### Provided records ###
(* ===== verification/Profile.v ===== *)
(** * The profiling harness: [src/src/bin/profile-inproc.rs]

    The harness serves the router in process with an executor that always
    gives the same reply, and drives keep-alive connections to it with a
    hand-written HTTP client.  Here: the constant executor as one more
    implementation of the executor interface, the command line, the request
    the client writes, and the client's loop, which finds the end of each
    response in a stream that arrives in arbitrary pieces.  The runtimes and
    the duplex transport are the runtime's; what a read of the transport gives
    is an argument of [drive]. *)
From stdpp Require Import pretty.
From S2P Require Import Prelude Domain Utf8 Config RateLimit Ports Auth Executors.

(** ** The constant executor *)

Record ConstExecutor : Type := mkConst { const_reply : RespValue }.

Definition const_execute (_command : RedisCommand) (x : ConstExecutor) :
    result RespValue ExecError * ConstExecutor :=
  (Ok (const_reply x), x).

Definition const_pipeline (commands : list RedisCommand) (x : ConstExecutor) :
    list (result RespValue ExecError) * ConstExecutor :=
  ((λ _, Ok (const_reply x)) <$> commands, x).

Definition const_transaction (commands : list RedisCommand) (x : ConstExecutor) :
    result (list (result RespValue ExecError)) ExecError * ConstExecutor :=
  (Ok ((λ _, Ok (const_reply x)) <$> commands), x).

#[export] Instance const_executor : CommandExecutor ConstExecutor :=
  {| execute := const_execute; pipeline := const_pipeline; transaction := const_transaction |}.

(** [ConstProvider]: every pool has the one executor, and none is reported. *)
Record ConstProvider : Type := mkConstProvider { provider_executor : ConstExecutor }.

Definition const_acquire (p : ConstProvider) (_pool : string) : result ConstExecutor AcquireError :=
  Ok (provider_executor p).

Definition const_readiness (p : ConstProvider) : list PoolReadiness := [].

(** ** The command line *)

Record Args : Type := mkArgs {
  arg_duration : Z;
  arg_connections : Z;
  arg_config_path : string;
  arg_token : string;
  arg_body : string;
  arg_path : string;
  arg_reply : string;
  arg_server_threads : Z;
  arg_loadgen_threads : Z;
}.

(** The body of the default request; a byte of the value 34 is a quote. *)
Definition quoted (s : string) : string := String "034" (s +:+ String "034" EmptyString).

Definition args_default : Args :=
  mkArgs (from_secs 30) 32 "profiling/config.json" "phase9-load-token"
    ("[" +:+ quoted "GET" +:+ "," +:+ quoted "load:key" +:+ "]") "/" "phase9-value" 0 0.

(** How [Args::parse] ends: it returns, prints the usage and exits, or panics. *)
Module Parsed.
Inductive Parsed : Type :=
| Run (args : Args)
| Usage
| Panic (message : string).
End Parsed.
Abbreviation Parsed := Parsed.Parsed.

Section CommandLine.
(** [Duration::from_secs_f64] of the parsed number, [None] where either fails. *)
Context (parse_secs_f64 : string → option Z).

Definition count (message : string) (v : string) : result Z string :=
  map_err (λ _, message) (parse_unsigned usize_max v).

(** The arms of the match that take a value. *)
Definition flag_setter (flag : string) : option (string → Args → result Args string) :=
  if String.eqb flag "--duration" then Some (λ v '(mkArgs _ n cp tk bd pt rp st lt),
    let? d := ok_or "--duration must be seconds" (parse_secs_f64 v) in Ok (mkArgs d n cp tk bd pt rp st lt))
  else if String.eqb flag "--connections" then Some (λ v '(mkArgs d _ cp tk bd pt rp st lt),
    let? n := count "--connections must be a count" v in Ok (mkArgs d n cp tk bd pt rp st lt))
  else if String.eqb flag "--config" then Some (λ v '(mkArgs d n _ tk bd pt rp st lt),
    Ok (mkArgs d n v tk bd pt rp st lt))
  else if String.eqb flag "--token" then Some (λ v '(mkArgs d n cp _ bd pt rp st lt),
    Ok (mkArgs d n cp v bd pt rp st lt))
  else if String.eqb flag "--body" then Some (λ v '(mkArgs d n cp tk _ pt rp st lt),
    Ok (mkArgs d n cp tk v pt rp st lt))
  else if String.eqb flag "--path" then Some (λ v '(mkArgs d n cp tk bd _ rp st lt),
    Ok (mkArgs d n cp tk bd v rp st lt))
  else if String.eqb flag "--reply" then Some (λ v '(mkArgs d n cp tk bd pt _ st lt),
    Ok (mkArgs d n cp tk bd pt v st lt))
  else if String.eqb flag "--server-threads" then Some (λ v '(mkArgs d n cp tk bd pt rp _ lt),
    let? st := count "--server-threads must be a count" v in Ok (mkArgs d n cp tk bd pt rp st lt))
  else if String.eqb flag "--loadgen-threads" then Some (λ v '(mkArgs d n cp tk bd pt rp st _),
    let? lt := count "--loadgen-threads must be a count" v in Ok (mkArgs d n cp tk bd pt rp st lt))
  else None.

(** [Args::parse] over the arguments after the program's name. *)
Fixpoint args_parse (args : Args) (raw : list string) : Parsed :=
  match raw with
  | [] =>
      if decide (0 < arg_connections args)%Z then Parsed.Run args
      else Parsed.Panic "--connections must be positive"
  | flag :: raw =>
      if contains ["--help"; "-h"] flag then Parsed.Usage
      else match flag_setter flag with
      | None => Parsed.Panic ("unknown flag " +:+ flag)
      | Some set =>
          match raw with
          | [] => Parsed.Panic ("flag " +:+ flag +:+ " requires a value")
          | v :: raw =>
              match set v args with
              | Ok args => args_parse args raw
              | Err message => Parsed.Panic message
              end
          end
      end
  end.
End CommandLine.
###
(Work task): Output the lines above between the one holding "From S2P Require" and the one holding "Definition const_execute (_command", inclusive, with nothing before or after them.

(Solution for this task):
From S2P Require Import Prelude Domain Utf8 Config RateLimit Ports Auth Executors.

(** ** The constant executor *)

Record ConstExecutor : Type := mkConst { const_reply : RespValue }.

Definition const_execute (_command : RedisCommand) (x : ConstExecutor) :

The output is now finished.